Action item = Using the material below, print the line that contains "ConsoleError (message err)].", the line that contains "Fixpoint monitor_run (port", and every line in between, exactly and nothing else.

Excerpted records =
★ ★ ★ ★
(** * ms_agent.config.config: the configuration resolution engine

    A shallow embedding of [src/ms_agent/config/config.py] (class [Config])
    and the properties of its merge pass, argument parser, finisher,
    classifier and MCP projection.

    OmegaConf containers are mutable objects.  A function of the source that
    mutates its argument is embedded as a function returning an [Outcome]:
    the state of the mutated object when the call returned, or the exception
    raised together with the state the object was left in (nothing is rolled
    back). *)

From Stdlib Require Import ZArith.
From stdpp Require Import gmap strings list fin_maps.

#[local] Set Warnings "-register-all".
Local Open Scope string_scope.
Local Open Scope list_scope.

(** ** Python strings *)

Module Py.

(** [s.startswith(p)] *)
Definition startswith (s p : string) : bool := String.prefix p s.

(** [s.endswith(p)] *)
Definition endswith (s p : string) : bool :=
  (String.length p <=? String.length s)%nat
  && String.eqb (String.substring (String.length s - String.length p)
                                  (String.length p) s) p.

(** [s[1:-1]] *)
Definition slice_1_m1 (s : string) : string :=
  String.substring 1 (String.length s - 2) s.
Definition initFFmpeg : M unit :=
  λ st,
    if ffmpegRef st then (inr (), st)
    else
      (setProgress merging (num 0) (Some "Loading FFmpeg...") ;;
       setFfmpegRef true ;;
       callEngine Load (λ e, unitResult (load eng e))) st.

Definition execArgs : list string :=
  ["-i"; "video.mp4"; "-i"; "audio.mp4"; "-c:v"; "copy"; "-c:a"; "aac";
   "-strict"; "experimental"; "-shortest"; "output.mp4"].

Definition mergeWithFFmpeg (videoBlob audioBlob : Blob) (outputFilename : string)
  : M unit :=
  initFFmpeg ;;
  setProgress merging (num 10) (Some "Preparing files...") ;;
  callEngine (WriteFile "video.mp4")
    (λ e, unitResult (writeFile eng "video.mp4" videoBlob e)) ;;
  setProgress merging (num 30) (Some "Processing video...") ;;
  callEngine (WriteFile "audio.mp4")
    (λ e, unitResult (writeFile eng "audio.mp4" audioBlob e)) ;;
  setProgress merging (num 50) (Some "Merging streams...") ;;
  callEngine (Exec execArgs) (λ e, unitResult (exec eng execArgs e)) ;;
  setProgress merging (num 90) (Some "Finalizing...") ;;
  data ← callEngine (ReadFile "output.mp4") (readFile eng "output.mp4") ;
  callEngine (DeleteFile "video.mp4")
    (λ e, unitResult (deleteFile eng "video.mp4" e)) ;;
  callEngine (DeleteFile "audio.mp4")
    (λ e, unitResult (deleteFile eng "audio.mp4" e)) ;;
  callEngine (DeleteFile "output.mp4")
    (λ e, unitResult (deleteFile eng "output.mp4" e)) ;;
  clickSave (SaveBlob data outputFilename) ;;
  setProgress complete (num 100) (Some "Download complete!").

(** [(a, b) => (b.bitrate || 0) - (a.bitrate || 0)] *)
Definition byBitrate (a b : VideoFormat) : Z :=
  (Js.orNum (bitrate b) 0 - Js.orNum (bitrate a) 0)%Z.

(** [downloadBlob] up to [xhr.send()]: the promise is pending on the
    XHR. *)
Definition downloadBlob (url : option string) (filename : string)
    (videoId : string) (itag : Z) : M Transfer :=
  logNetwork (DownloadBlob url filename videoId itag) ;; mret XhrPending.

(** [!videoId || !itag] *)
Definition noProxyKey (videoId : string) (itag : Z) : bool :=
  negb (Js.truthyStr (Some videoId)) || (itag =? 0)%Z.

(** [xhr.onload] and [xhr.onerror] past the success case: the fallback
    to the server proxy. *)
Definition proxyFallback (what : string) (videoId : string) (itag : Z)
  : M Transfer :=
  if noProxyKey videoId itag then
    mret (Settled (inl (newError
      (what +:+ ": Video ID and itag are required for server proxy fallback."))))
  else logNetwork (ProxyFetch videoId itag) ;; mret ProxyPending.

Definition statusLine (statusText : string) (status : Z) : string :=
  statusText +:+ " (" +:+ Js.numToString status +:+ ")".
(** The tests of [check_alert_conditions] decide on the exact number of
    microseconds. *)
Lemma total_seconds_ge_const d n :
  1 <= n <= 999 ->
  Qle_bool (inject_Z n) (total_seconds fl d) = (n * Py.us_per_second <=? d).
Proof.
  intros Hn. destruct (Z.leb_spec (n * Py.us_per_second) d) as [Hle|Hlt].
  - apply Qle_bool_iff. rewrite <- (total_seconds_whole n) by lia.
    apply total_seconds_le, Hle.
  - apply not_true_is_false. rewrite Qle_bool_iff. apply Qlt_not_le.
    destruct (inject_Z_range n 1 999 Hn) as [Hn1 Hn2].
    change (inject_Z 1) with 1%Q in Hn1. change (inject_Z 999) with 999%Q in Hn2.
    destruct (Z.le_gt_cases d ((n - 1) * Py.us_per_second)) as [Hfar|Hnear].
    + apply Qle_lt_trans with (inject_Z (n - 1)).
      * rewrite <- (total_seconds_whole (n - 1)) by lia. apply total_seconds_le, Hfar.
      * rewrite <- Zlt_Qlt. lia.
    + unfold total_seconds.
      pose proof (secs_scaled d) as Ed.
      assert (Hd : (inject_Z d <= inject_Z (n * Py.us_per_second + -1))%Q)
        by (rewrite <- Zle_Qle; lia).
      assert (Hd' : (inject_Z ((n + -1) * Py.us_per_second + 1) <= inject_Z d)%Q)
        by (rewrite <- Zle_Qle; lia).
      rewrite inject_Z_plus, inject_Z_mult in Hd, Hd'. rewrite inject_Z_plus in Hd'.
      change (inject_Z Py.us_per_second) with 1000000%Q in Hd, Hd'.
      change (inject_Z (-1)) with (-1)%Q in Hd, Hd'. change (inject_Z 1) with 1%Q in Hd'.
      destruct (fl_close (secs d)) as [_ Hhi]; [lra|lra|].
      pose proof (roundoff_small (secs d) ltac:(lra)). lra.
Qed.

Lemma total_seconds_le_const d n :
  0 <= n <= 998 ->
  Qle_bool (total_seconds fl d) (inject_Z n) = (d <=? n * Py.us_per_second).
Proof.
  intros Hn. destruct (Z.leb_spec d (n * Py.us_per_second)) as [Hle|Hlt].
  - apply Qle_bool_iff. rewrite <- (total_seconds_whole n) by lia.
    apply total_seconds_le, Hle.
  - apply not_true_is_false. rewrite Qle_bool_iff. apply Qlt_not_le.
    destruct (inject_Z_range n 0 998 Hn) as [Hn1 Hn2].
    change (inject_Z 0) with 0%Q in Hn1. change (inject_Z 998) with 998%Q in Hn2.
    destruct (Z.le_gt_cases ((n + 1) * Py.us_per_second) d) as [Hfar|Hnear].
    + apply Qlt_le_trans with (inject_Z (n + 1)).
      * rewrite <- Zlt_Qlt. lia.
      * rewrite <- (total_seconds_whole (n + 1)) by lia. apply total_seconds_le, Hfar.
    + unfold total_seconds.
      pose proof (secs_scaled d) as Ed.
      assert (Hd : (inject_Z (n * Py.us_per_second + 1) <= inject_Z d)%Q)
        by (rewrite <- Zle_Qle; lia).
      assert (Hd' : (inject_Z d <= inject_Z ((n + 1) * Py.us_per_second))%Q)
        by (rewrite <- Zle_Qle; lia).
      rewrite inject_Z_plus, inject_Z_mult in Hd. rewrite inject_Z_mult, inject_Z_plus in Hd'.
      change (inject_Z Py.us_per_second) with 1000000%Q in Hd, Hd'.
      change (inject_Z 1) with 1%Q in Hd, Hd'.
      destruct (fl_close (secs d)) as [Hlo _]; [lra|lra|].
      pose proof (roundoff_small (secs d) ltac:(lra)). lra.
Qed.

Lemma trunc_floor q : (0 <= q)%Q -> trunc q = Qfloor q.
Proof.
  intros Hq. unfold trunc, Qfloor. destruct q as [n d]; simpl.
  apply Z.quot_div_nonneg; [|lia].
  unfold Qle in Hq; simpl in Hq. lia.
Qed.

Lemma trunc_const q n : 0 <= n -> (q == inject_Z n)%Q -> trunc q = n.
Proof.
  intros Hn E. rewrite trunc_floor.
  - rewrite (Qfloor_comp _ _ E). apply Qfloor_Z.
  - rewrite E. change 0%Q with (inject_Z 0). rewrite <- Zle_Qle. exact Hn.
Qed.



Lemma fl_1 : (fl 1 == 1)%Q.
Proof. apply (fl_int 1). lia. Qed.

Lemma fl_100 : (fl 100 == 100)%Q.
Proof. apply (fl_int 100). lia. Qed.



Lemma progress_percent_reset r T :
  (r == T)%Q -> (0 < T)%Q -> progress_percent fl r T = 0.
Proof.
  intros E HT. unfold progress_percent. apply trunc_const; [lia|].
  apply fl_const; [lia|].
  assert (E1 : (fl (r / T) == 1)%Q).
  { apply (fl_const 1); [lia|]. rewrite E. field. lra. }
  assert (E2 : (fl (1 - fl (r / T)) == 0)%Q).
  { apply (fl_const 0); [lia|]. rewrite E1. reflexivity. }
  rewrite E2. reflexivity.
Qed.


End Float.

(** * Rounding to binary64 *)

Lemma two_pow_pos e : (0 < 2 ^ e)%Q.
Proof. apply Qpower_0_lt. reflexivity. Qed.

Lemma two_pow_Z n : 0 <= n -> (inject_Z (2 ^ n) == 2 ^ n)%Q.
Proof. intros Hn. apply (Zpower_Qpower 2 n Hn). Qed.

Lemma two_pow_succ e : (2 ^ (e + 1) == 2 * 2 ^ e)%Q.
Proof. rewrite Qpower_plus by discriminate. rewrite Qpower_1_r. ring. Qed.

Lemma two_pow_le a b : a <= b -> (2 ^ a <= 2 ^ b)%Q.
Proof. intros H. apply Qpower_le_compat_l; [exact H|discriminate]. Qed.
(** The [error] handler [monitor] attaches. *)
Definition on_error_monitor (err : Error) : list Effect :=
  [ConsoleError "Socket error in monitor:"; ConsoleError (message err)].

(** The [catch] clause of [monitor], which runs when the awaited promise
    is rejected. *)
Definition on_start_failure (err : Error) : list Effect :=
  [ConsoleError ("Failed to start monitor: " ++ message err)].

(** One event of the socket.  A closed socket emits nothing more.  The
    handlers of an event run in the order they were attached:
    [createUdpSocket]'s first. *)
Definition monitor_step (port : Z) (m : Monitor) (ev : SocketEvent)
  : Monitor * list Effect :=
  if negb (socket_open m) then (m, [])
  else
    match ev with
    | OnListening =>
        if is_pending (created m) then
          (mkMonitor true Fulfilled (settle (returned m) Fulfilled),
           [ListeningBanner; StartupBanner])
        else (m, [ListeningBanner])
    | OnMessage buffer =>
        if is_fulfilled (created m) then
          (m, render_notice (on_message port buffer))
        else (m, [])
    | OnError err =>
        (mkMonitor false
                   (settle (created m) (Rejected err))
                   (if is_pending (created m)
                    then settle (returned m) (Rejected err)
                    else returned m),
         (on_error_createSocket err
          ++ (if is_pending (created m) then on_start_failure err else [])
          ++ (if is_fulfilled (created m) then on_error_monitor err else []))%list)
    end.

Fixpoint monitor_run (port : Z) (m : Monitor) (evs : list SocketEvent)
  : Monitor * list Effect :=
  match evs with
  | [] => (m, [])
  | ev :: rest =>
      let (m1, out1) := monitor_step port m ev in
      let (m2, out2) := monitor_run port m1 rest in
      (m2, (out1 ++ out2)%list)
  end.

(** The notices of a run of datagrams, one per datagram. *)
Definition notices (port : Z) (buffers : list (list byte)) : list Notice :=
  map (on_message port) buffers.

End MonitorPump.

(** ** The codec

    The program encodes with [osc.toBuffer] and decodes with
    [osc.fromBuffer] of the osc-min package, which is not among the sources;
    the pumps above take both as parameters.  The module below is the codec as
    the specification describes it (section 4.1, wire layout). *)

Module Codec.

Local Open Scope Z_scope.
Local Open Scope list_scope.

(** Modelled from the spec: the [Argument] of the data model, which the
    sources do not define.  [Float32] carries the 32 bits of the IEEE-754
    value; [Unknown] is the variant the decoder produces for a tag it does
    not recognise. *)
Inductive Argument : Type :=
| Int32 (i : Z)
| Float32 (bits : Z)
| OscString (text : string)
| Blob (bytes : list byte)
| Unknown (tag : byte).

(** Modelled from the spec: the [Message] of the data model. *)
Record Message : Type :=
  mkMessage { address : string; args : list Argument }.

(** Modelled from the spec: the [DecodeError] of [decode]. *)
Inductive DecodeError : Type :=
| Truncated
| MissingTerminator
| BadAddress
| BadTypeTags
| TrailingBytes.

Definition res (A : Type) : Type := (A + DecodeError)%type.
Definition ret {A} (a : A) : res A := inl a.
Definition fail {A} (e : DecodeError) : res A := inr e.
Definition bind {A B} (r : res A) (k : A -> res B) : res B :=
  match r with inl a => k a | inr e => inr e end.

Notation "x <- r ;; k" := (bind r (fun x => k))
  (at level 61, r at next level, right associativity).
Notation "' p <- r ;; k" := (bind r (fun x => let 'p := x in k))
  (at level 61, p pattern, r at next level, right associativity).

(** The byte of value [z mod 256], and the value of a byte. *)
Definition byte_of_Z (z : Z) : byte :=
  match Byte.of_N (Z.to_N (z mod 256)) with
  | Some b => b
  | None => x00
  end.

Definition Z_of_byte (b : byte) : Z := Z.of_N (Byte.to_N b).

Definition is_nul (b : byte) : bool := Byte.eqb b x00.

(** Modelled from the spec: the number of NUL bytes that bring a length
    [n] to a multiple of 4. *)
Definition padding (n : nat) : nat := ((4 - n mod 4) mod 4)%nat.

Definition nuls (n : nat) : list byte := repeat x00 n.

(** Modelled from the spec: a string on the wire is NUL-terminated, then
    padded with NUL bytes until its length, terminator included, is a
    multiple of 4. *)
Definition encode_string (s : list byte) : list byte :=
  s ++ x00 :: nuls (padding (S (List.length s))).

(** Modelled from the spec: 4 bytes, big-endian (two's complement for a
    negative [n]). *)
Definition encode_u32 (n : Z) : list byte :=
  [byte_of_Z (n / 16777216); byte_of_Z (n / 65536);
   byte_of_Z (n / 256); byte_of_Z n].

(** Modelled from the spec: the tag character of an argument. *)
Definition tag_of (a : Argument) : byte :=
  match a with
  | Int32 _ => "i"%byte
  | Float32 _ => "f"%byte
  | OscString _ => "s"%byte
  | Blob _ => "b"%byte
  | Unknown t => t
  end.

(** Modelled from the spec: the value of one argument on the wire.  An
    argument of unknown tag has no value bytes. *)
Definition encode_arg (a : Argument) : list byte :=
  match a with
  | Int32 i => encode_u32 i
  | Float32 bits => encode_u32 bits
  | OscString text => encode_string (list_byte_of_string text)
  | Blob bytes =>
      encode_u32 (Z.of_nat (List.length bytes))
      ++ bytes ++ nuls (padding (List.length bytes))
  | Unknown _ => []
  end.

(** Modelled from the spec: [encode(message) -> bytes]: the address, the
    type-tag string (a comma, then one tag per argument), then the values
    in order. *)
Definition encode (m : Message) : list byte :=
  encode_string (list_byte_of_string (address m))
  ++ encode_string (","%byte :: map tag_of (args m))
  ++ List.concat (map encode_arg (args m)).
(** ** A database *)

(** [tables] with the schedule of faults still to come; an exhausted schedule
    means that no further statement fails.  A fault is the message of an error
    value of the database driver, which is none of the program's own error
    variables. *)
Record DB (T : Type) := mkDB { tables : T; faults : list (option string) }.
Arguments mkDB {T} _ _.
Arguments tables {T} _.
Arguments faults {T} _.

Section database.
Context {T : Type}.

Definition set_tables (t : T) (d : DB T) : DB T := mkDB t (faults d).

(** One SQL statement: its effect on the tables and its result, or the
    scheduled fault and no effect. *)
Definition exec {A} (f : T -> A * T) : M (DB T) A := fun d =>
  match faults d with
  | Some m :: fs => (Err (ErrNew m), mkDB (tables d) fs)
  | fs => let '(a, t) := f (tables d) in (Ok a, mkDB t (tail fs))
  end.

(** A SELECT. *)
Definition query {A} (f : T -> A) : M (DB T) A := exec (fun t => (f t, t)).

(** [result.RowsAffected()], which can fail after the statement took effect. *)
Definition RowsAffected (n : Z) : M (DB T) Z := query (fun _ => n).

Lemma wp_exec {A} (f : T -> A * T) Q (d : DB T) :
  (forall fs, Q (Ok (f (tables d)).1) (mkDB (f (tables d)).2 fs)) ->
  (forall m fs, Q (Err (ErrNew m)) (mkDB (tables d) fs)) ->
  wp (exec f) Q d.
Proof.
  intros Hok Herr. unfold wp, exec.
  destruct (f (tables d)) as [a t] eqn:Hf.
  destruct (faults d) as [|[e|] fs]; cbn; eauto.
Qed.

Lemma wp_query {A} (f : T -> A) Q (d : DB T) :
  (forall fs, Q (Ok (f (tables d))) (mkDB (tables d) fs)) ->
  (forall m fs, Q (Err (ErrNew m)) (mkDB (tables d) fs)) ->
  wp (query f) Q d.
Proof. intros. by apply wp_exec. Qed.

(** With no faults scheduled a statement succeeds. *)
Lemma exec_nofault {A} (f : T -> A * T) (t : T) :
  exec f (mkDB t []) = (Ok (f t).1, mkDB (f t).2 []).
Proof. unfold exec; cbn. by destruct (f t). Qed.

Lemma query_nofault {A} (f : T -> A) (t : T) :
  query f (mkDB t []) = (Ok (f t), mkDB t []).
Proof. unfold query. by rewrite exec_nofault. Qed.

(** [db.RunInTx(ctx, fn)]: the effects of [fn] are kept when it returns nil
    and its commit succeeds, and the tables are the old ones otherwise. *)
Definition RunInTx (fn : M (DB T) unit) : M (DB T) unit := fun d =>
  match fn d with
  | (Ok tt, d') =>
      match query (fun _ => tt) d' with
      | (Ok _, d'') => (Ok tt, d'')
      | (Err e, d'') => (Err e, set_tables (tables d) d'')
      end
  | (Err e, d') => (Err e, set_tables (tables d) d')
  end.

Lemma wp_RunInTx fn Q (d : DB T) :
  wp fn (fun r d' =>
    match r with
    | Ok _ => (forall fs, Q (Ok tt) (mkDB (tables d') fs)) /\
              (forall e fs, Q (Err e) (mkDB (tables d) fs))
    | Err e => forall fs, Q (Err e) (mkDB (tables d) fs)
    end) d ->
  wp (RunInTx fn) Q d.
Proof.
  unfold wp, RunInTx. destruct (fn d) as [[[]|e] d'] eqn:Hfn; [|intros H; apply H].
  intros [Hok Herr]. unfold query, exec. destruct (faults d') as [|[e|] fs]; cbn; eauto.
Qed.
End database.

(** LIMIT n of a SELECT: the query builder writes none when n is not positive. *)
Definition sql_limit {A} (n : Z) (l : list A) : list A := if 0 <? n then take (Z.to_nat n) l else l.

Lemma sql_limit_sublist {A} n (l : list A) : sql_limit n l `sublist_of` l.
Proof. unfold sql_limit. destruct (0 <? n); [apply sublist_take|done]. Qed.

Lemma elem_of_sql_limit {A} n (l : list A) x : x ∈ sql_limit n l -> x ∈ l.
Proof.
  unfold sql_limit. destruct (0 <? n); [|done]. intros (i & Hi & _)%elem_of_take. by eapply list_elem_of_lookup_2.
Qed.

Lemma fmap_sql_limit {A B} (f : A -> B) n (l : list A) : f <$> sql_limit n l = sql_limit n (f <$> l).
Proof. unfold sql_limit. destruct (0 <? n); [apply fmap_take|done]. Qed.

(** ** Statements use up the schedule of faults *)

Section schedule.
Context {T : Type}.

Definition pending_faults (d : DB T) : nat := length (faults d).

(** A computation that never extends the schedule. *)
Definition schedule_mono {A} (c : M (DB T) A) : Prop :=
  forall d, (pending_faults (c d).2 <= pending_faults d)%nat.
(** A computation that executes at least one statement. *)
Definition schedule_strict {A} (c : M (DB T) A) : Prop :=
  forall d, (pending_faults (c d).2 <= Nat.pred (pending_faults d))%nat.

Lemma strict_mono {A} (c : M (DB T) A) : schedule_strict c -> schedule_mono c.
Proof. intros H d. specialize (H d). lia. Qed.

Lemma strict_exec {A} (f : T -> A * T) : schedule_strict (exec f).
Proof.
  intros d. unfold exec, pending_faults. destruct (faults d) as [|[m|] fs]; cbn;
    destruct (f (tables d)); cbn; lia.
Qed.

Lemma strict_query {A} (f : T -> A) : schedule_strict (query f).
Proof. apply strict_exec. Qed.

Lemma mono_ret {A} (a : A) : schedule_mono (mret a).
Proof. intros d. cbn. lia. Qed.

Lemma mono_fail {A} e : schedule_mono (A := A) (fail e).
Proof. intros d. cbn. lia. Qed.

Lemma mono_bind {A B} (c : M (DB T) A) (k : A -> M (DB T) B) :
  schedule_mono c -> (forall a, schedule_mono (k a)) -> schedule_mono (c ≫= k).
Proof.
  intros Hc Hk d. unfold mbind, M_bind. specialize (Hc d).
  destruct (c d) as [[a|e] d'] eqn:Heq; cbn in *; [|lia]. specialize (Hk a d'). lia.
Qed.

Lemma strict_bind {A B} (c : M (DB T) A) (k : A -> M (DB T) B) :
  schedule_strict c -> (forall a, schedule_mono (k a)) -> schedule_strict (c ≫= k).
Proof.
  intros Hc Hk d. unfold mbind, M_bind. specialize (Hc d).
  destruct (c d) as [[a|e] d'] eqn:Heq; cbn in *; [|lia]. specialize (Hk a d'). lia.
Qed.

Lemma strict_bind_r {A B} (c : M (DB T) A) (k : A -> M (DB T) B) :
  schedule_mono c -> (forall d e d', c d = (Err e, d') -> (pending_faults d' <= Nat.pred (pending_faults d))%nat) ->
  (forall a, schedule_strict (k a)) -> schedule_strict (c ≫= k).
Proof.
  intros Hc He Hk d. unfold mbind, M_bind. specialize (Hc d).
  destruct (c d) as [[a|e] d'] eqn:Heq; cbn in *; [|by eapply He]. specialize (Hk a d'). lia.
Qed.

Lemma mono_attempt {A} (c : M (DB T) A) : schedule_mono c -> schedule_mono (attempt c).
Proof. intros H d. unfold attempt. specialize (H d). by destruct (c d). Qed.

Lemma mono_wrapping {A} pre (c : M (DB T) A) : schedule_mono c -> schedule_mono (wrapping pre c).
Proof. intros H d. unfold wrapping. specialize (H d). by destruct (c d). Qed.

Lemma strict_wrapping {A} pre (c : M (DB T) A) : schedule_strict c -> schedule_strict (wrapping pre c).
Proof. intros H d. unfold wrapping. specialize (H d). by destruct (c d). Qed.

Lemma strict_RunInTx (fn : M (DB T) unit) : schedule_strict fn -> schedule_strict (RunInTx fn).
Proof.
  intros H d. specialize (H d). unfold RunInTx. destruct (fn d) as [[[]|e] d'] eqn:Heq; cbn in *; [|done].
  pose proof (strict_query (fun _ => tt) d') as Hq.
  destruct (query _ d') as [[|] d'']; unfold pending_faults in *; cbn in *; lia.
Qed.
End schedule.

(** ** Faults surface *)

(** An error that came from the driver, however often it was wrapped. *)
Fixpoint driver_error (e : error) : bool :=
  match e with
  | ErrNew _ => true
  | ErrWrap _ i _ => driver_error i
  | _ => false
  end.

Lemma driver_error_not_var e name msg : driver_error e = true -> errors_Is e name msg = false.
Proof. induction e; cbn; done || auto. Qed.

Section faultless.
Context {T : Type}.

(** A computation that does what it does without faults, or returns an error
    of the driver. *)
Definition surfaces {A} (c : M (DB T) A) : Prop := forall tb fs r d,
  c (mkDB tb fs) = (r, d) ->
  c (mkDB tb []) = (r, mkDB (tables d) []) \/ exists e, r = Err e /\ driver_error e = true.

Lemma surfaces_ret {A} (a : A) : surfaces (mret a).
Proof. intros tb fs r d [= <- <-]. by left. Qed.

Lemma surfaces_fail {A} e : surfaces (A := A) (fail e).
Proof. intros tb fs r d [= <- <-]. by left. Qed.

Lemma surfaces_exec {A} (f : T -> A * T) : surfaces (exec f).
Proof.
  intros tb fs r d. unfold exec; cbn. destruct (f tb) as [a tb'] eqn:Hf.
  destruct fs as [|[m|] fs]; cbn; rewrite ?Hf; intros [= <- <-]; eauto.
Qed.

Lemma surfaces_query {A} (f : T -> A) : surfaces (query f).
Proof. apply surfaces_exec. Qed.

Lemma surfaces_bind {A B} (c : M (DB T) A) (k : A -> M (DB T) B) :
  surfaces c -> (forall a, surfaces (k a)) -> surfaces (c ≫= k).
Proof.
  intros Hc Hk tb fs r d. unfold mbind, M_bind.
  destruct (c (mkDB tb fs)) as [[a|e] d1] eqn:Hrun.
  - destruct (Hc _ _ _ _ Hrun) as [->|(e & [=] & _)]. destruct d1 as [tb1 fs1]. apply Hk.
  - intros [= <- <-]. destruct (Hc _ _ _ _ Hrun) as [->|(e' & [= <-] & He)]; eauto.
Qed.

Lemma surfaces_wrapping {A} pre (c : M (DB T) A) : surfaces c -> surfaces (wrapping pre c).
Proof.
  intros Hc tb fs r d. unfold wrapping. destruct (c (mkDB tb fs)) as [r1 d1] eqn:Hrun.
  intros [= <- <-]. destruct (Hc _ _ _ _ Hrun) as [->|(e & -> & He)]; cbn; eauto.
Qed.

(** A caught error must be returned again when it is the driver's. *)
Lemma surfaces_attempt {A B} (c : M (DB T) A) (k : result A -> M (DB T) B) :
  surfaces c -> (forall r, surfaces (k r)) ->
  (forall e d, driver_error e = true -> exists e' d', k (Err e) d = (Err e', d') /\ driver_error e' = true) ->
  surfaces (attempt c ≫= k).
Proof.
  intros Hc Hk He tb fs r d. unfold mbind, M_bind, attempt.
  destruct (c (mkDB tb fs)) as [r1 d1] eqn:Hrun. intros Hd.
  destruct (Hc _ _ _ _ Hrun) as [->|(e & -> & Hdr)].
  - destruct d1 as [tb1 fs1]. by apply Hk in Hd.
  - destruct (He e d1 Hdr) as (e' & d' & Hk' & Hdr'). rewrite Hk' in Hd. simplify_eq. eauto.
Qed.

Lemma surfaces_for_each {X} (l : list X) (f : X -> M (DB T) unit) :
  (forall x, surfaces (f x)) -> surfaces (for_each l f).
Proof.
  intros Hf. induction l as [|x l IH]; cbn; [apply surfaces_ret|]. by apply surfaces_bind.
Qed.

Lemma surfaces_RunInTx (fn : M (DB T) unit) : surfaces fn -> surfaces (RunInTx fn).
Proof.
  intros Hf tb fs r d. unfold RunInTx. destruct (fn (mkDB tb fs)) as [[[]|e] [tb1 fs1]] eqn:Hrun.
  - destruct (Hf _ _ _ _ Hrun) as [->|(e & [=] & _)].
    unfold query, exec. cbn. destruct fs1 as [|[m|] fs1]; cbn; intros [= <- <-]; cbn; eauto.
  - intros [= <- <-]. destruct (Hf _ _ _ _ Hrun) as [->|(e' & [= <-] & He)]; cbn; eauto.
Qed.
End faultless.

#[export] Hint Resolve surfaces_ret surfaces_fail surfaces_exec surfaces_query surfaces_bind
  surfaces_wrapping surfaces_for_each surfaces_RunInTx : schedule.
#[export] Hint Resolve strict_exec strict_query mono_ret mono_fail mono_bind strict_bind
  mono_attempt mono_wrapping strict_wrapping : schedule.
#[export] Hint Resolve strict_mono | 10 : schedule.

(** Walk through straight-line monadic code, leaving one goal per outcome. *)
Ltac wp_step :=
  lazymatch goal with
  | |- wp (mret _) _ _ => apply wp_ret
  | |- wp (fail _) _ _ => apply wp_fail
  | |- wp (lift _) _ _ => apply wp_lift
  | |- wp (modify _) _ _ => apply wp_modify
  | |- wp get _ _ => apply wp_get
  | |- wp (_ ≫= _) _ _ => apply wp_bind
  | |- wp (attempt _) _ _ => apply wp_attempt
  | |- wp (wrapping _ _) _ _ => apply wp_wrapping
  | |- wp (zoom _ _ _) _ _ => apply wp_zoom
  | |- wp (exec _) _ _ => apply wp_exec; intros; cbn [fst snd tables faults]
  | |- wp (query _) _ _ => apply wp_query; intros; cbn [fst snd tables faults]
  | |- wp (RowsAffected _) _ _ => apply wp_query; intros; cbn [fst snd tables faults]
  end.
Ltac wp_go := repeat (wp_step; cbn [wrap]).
★ ★ ★ ★
Reply =
  [ConsoleError "Socket error in monitor:"; ConsoleError (message err)].

(** The [catch] clause of [monitor], which runs when the awaited promise
    is rejected. *)
Definition on_start_failure (err : Error) : list Effect :=
  [ConsoleError ("Failed to start monitor: " ++ message err)].

(** One event of the socket.  A closed socket emits nothing more.  The
    handlers of an event run in the order they were attached:
    [createUdpSocket]'s first. *)
Definition monitor_step (port : Z) (m : Monitor) (ev : SocketEvent)
  : Monitor * list Effect :=
  if negb (socket_open m) then (m, [])
  else
    match ev with
    | OnListening =>
        if is_pending (created m) then
          (mkMonitor true Fulfilled (settle (returned m) Fulfilled),
           [ListeningBanner; StartupBanner])
        else (m, [ListeningBanner])
    | OnMessage buffer =>
        if is_fulfilled (created m) then
          (m, render_notice (on_message port buffer))
        else (m, [])
    | OnError err =>
        (mkMonitor false
                   (settle (created m) (Rejected err))
                   (if is_pending (created m)
                    then settle (returned m) (Rejected err)
                    else returned m),
         (on_error_createSocket err
          ++ (if is_pending (created m) then on_start_failure err else [])
          ++ (if is_fulfilled (created m) then on_error_monitor err else []))%list)
    end.

Fixpoint monitor_run (port : Z) (m : Monitor) (evs : list SocketEvent)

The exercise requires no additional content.